Shah wants to use LLMs to “10x the number of healthcare workers” through what he calls “super staffing.” The goal is not to replace human nurses but to multiply their impact by automating routine communications. This could include handling tasks like sending chronic care reminders, providing diet advice, booking specialist appointments, and explaining insurance statements. Munjal Shah believes offloading these responsibilities to AI will reduce nurse burnout while expanding access to care.
Crucially, Hippocratic AI will avoid diagnostic applications due to continued concerns around AI hallucination. Shah acknowledges it would be “unsafe” to rely on generative AI for patient diagnoses at this stage. However, there are still ample opportunities to deploy LLMs in non-clinical roles – as virtual assistants rather than robot doctors. Before launching any new AI-powered services, they will be rigorously evaluated by human medical experts.

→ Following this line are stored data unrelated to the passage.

(** * The chart of the component *)

(** The chart on any schedule and any term field: one bar for each year
    index [i = 0, 1, ...] that is below the term field read as a number
    and has rows, so [min (ceiling of the term) (rows + 11) / 12] bars;
    none when the term field is not a numeric literal as a whole; and the
    fuel of the model is enough. *)
Theorem chart_bars (s : list Entry.t) (loanTerm : string) :
  chartData s loanTerm
  = map (year_bar s)
      (seq 0 (Nat.min (years_allowed loanTerm)
                (years_started (List.length s))))
  /\ (chartData s loanTerm = [] <-> s = [] \/ years_allowed loanTerm = O)
  /\ (forall fuel,
        (List.length s < fuel)%nat ->
        chart_loop loanTerm s fuel 0 [] = chartData s loanTerm).
Proof.
  split; [apply chartData_bars|]. split.
  - rewrite chartData_bars. split.
    + intro E. apply (f_equal (@List.length _)) in E.
      rewrite length_map, length_seq in E. cbn [List.length] in E.
      destruct s as [|r rows]; [now left|right].
      assert (~ (years_started (List.length (r :: rows)) <= 0)%nat) as NE.
      { intro H. apply years_started_le in H. cbn [List.length] in H. lia. }
      lia.
    + intros [-> | ->]; [|reflexivity].
      cbn [List.length]. unfold years_started. now rewrite Nat.min_0_r.
  - intros fuel L. rewrite chartData_bars, chart_loop_bars by lia.
    now rewrite Nat.sub_0_r.
Qed.

Lemma chart_bars_witness :
  chartData
    [ {| Entry.month := 1; Entry.interest := "10.00";
         Entry.principal := "90.00"; Entry.payment := "100.00";
         Entry.remainingBalance := "910.00" |} ] "30 years" = [].
Proof.
  refine (proj2 (proj1 (proj2 (chart_bars _ _))) _).
  right. reflexivity.
Defined.

Lemma plain_term_years (f : Form) (P R : Q) (T : Z) :
  Accepted f P R T ->
  toNumber (loanTerm f) = parseInt (loanTerm f) ->
  years_allowed (loanTerm f) = Z.to_nat T.
Proof.
  intros A E. unfold years_allowed.
  rewrite E, (acc_term f P R T A). unfold num_of_Z.
  now rewrite Qceiling_Z.
Qed.

Lemma plain_term_covers (f : Form) (P R : Q) (T : Z) :
  Accepted f P R T ->
  toNumber (loanTerm f) = parseInt (loanTerm f) ->
  (List.length (Result.schedule (amortization f))
   <= years_allowed (loanTerm f) * 12)%nat.
Proof.
  intros A E. rewrite (plain_term_years f P R T A E).
  rewrite (schedule_length f P R T A).
  apply (rows_le_months f T).
Qed.
(** The first step of [mem_free]: the right neighbour, when it is free, is
    taken out of the index and absorbed. *)
Lemma free_step_right (st0 : State) (block c cn : Z) (l bn ln : bool) :
  let block_n := block + BLOCK_STRUCT_SIZE + c in
  let mr := negb l && negb bn in
  let c1 := c + (if mr then cn + BLOCK_STRUCT_SIZE else 0) in
  let l1 := if mr then ln else l in
  size_word (load (mem st0) (size_curr_of block)) c false l ->
  (l = false -> size_word (load (mem st0) (size_curr_of block_n)) cn bn ln) ->
  (mr = true -> c + cn + BLOCK_STRUCT_SIZE + 3 <= SIZE_MAX) ->
  exists m1,
    (if negb (block_get_flag_last (mem st0) block) then
       if negb (block_get_flag_busy (mem st0) (block_next (mem st0) block)) then
         st ← tree_remove_block st0 (block_next (mem st0) block);
         m ← block_merge (mem st) block (block_next (mem st0) block);
         Some (with_mem st m)
       else Some st0
     else Some st0)
    = Some (mkState m1
              (if mr then tree_remove (blocks_tree st0) (block_to_node block_n)
               else blocks_tree st0)
              (mapped st0) (trace st0)) /\
    size_word (load m1 (size_curr_of block)) c1 false l1 /\
    (mr = true -> l1 = false -> load m1 (block + BLOCK_STRUCT_SIZE + c1 + 8) = c1) /\
    (forall a, a <> block -> a <> block + BLOCK_STRUCT_SIZE + c1 + 8 ->
               load m1 a = load (mem st0) a).
Proof.
  intros block_n mr c1 l1 Hw Hwn Hmax.
  pose proof (sizes_fit Hcfg) as (HH & HH4 & HM & HM4).
  destruct (block_fields_of_word _ _ _ _ _ Hw) as (Sc & Bc & Lc).
  rewrite Lc.
  assert (Hsame : st0 = mkState (mem st0) (blocks_tree st0) (mapped st0) (trace st0))
    by (destruct st0; reflexivity).
  destruct l; cbn [negb andb] in *.
  { exists (mem st0). subst mr c1 l1. cbn [negb andb]. rewrite Z.add_0_r.
    split; [congruence |]. split; [assumption | split; [discriminate | auto]]. }
  specialize (Hwn eq_refl).
  replace (block_next (mem st0) block) with block_n
    by (unfold block_next; rewrite Sc; reflexivity).
  destruct (block_fields_of_word _ _ _ _ _ Hwn) as (Sn & Bn & Ln).
  rewrite Bn.
  destruct bn; cbn [negb andb] in *.
  { exists (mem st0). subst mr c1 l1. cbn [negb andb]. rewrite Z.add_0_r.
    split; [congruence |]. split; [assumption | split; [discriminate | auto]]. }
  subst mr c1 l1. cbn [negb andb] in *. specialize (Hmax eq_refl).
  unfold tree_remove_block. rewrite Bn.
  cbn [negb assert mbind option_bind]. unfold with_tree, with_mem.
  cbn [mem blocks_tree mapped trace].
  destruct (block_merge_mem Hcfg (mem st0) block block_n c cn false false ln Hw Hwn)
    as (m1 & Em & L1 & N1 & F1); [reflexivity | assumption |].
  rewrite Em. cbn [mbind option_bind orb] in *.
  exists m1. split; [reflexivity |].
  pose proof Hw as (_ & Hc0 & Hc4 & _).
  pose proof Hwn as (_ & Hcn0 & Hcn4 & _).
  split; [| split].
  - unfold size_curr_of. rewrite L1.
    replace (c + (cn + BLOCK_STRUCT_SIZE)) with (c + cn + BLOCK_STRUCT_SIZE) by lia.
    repeat split; try lia.
    apply sum_mod_4; [apply sum_mod_4 |]; assumption.
  - intros _ Hl. etransitivity; [| etransitivity; [exact (N1 Hl) |]]; [f_equal |];
      unfold block_n; lia.
  - intros a Ha Hb. apply F1; [assumption |]. intros _. unfold block_n. lia.
Qed.
(** A step whose label to zero is a column keeps the labels and the shape. *)
Lemma suppress_within (t s : value) (m m' : matrix) :
  suppress t s m = Ok m' -> In s (plabels m) ->
  plabels m' = plabels m /\ (rectangular m -> rectangular m').
Proof.
  intros H Hs. apply suppress_Ok in H as [series [_ ->]].
  apply label_In in Hs.
  assert (Hcols : pcolumns (loc_assign_False m (map eq_True series) s)
                  = map (assign_column (map eq_True series) s) (pcolumns m)).
  { rewrite loc_assign_False_columns, Hs. apply app_nil_r. }
  split.
  - unfold plabels. rewrite Hcols, map_map. apply map_ext. intro col.
    apply assign_column_fst.
  - intros Hrect col Hin. rewrite Hcols in Hin.
    apply in_map_iff in Hin as [col0 [<- Hin]].
    rewrite loc_assign_False_index, <- (Hrect col0 Hin). unfold assign_column.
    destruct (value_eqb (fst col0) s); [apply where_False_length | reflexivity].
Qed.

Lemma iterrows_within (hcols : list string) (rows : list (list value))
    (m m' : matrix) :
  iterrows hcols rows m = Ok m' ->
  (forall row, In row rows -> In (cell_of hcols row "to_zero") (plabels m)) ->
  plabels m' = plabels m /\ (rectangular m -> rectangular m').
Proof.
  revert m. induction rows as [|r rows IH]; intros m H Hrows; simpl in H.
  - injection H as <-. auto.
  - destruct (apply_rule hcols m r) as [m1|] eqn:Hr; simpl in H; [|discriminate].
    apply apply_rule_Ok in Hr as [t [s [_ [Hs Hr]]]].
    apply row_attr_cell in Hs. subst s.
    destruct (suppress_within _ _ _ _ Hr (Hrows r (or_introl eq_refl))) as [Hl1 Hr1].
    destruct (IH m1 H) as [Hl Hk].
    + intros row Hin. rewrite Hl1. apply Hrows. now right.
    + split; [congruence | auto].
Qed.

(** C3, as the code has it.  When every CC the rule table zeroes is a
    cc of the label table, the matrix the resolver returns has exactly the
    label table's cc column as its column labels, in the table's order,
    and every column has one cell for each recipient row. *)
Theorem C3_columns_are_the_label_table (fs : files) (df df' : frame)
    (version : string) (m : matrix) (df_hier df_list : frame) (labels : list value) :
  generate_hccs fs df version = (df', Ok m) ->
  read_csv (ConditionCategory fs) "ConditionCategory/" (version ++ "_rules.csv")
    = Ok df_hier ->
  read_csv (ConditionCategory fs) "ConditionCategory/" (version ++ "_labels.csv")
    = Ok df_list ->
  getattr df_list "cc" = Ok labels ->
  (forall row, In row (frows df_hier) ->
               In (cell_of (fcols df_hier) row "to_zero") labels) ->
  plabels m = labels /\ rectangular m.
Proof.
  intros H Hhier Hlist Hlabels Hrules.
  apply generate_hccs_Ok in H
    as (df_map & df_hier' & df_list' & dates & years & merged & pres
        & _ & Hhier' & Hlist' & _ & _ & _ & _ & Hpres & Hcascade).
  rewrite Hhier in Hhier'. injection Hhier' as <-.
  rewrite Hlist in Hlist'. injection Hlist' as <-.
  destruct (presence_shape _ _ _ _ Hpres Hlabels) as [Hl Hrect].
  unfold cascade in Hcascade.
  destruct (iterrows_within _ _ _ _ Hcascade) as [Hl' Hrect'].
  - intros row Hin. rewrite Hl. now apply Hrules.
  - split; [congruence | auto].
Qed.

By leveraging machine learning to handle more routine administrative and educational responsibilities, Shah aims to create capacity for human healthcare professionals to focus on higher-value tasks. This hybrid model combines the communicative abilities of AI with specialized human skills and ethical judgment. The end goal is not to replace nurses but to provide the level of personalized attention and care for every patient that would be possible with drastically expanded staffing.
Early pilot studies have shown promising results, with LLMs demonstrating the ability to comprehend complex medical literature and tailor explanations to individual contexts. However, Shah emphasizes human oversight is still essential for now. Every new application will require extensive real-world validation before deployment.
If generative AI can successfully automate routine communications while maintaining accuracy, Hippocratic AI envisions a future where every patient has 24/7 access to a personalized virtual health assistant. This AI support structure would improve health outcomes and provide companionship for isolated groups like older people.
However, many open questions remain about data privacy, algorithmic bias, and how to balance automation with human empathy. Shah believes the only way to integrate AI into healthcare responsibly is by proceeding cautiously and collaboratively every step of the way.
By focusing first on supplementary use cases instead of mission-critical diagnoses, Hippocratic AI hopes to build trust through iterative improvement. While the technology still warrants some healthy skepticism today, Munjal Shah believes LLMs represent the most promising path yet toward democratizing access to quality healthcare globally. If generative AI can help fill the widening gaps in the healthcare workforce, we will have witnessed both a technological and a humanitarian breakthrough.